WHAT TO PRODUCE: Print the lines that run from the line with "w_leases : list LeaseCell;" to the line with "Lemma lock_frame w", keeping both end lines, exactly as they appear in the entries below, and nothing else.

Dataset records
(** [openAIWSAccountPool], without its channel, which is used without the mutex. *)
Record AccountPool := MkAccountPool {
  conns : gmap string Conn;
  pinnedConns : gmap string Z;
  timedResponsePins : gmap string Time;
  creating : Z;
  generation : Z;
  lastCleanupAt : Time;
  lastAcquire : option AcquireRequest;
  prewarmActive : bool;
  prewarmUntil : Time;
  prewarmFails : Z;
  prewarmFailAt : Time;
}.
#[export] Instance eta_AccountPool : Eta AccountPool := fun p =>
  MkAccountPool (conns p) (pinnedConns p) (timedResponsePins p) (creating p) (generation p) (lastCleanupAt p)
    (lastAcquire p) (prewarmActive p) (prewarmUntil p) (prewarmFails p) (prewarmFailAt p).
Definition new_pool : AccountPool := MkAccountPool ∅ ∅ ∅ 0 0 0 None false 0 0 0.

Record LeaseCell := MkLeaseCell { l_conn : Conn; l_released : bool }.

(** [w_pool] is [None] while a goroutine holds the mutex; [changedCh] is the [w_changed]-th
    channel of the pool, and those before it are closed. *)
Record World := MkWorld {
  w_pool : option AccountPool;
  w_changed : nat;
  w_seq : Z;
  w_cells : gmap Z Cell;
  w_leases : list LeaseCell;
  w_wall : Time;
}.
#[export] Instance eta_World : Eta World := fun w =>
  MkWorld (w_pool w) (w_changed w) (w_seq w) (w_cells w) (w_leases w) (w_wall w).
Definition new_world (now : Time) : World := MkWorld (Some new_pool) 0 0 ∅ [] now.
Definition cell (w : World) (r : Z) : Cell := default no_cell (w_cells w !! r).
Definition update (r : Z) (f : Cell -> Cell) (w : World) : World := w <| w_cells := alter f r (w_cells w) |>.

(** ** Operations *)

Inductive Awoken := Canceled | ConnClosed | PoolChanged | GotToken.
Lemma lock_frame w w' gs i g g' :
  LockInv w gs -> gs !! i = Some g -> w_pool w' = w_pool w -> same_cells cl_dialed w w' ->
  g_held g' = g_held g -> g_credits g' = g_credits g -> LockInv w' (<[i := g']> gs).
Proof.
  intros [(ap & Hc & Hw & Hs & Hd) Hn] Hi Hp Hcells Hh Hcr. split.
  - exists ap. split_and!; [by eapply current_frame|done|by erewrite total_same|].
    destruct Hd as [Hlab Hd]. split; [done|]. intros id c Hid. destruct (Hd id c Hid) as (cl & Hcl & Hg).
    destruct (same_some _ _ _ _ _ Hcells Hcl) as (cl' & H1 & H2). exists cl'. split; [done|congruence].
  - intros g1 [->|H]%insert_elem Hg1; [|by apply Hn]. rewrite Hcr. apply Hn; [by eapply list_elem_of_lookup_2|congruence].
Qed.
Lemma token_frame w w' gs i g g' :
  TokenInv w gs -> gs !! i = Some g -> same_cells (fun c => (cl_token c, cl_closed c)) w w' ->
  w_leases w' = w_leases w -> g_token g' = g_token g -> TokenInv w' (<[i := g']> gs).
Proof.
  intros HT Hi Hcells Hl Hg r. unfold leases, tokens, sures.
  rewrite Hl, (total_same _ _ g), (total_same _ _ g) by (done || by unfold sure, tok; rewrite Hg).
  specialize (HT r). specialize (Hcells r).
  destruct (w_cells w !! r), (w_cells w' !! r); simpl in Hcells; try done.
  injection Hcells as -> ->. done.
Qed.
Lemma wait_frame w w' gs i g g' :
  WaitInv w gs -> gs !! i = Some g -> same_cells cl_waiters w w' ->
  g_seen g' = None \/ (g_seen g' = g_seen g /\ g_held g' = g_held g) -> WaitInv w' (<[i := g']> gs).
Proof.
  intros [Hw Hs] Hi Hcells Hg. split; [intros r; by rewrite (same_cell _ _ _ _ Hcells)|].
  intros g1 r [->|H]%insert_elem Hr; rewrite (same_cell _ _ _ _ Hcells); [|by apply Hs].
  destruct Hg as [Hg|[Hg ->]]; [congruence|]. rewrite Hg in Hr. apply Hs; [by eapply list_elem_of_lookup_2|done].
Qed.
Lemma fact_frame w w' gs i g g' :
  FactInv w gs -> gs !! i = Some g -> same_cells (fun c => (cl_closed c, cl_dialed c)) w w' -> w_seq w' = w_seq w ->
  g_new g' = g_new g -> g_closed g' = g_closed g -> FactInv w' (<[i := g']> gs).
Proof.
  intros (Hn & Hc & Hs) Hi Hcells Hq Eg1 Eg2. assert (Hin : g ∈ gs) by (by eapply list_elem_of_lookup_2).
  assert (Hd : forall r cl, w_cells w !! r = Some cl -> exists cl', w_cells w' !! r = Some cl' /\ cl_dialed cl' = cl_dialed cl).
  { intros r cl Hr. destruct (same_some _ _ _ _ _ Hcells Hr) as (cl' & H1 & [= _ H2]). eauto. }
  split_and!.
  - intros g1 r gen H Hr. assert (exists g2, g2 ∈ gs /\ g_new g2 = Some (r, gen)) as (g2 & H2 & Hr2).
    { apply insert_elem in H as [->|H]; [exists g; split; [done|congruence]|by exists g1]. }
    destruct (Hn _ _ _ H2 Hr2) as (cl & Hcl & <-). by apply Hd.
  - intros g1 r H Hr. assert (exists cl, w_cells w !! r = Some cl /\ cl_closed cl = true) as (cl & Hcl & Ht).
    { apply insert_elem in H as [->|H]; [apply (Hc g); [done|congruence]|by eapply Hc]. }
    destruct (same_some _ _ _ _ _ Hcells Hcl) as (cl' & H1 & [= H2 _]). exists cl'. split; [done|congruence].
  - intros r cl Hr. rewrite Hq. specialize (Hcells r). rewrite Hr in Hcells.
    destruct (w_cells w !! r) eqn:E; [by eapply Hs|done].
Qed.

TASK OUTPUT:
  w_leases : list LeaseCell;
  w_wall : Time;
}.
#[export] Instance eta_World : Eta World := fun w =>
  MkWorld (w_pool w) (w_changed w) (w_seq w) (w_cells w) (w_leases w) (w_wall w).
Definition new_world (now : Time) : World := MkWorld (Some new_pool) 0 0 ∅ [] now.
Definition cell (w : World) (r : Z) : Cell := default no_cell (w_cells w !! r).
Definition update (r : Z) (f : Cell -> Cell) (w : World) : World := w <| w_cells := alter f r (w_cells w) |>.

(** ** Operations *)

Inductive Awoken := Canceled | ConnClosed | PoolChanged | GotToken.
Lemma lock_frame w w' gs i g g' :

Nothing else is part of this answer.